## What is required
Within the entries below, find each line containing the word "rest" and copy it.
═══ Given records ═══
(** [DonetickClient._request(method, path, max_retries, **kwargs)]. *)
Definition _request (env : Env) (fuel : nat) (self : DonetickClient)
  (method path : string) (max_retries : Z) (kwargs : list (string * Json)) : M Json :=
  let url := (base_url self ++ path)%string in
  request_loop env fuel (mkRequest method url kwargs) max_retries (range max_retries).

(** [models.Chore], the fields the client reads and the rest of them. *)
Record Chore : Type := mkChore {
  id : Z;
  name : string;
  isActive : bool;
  assignedTo : Z;
  other_fields : list (string * Json)
}.

(** The list comprehension of [list_chores]: a [Chore] is built from each
    item of [data], passed as keyword arguments.  [validate] is
    pydantic's validation of a mapping against [models.Chore] ([None]:
    [ValidationError]).  A value that is not a mapping cannot follow [**]
    and a scalar cannot be iterated ([TypeError]); iterating a mapping or a
    string yields its keys or characters, which are strings. *)
Fixpoint build_chores (validate : list (string * Json) -> option Chore)
  (items : list Json) : result (list Chore) :=
  match items with
  | [] => Ok []
  | JDict fields :: rest =>
      match validate fields with
      | None => Err ValidationError
      | Some chore => rbind (build_chores validate rest) (fun cs => Ok (chore :: cs))
      end
  | _ :: _ => Err TypeError
  end.

Definition chores_of_data (validate : list (string * Json) -> option Chore)
  (data : Json) : result (list Chore) :=
  match data with
  | JList items => build_chores validate items
  | JDict [] | JStr EmptyString => Ok []
  | _ => Err TypeError
  end.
═══
## Answer to this problem
(** [models.Chore], the fields the client reads and the rest of them. *)
  | JDict fields :: rest =>
      | Some chore => rbind (build_chores validate rest) (fun cs => Ok (chore :: cs))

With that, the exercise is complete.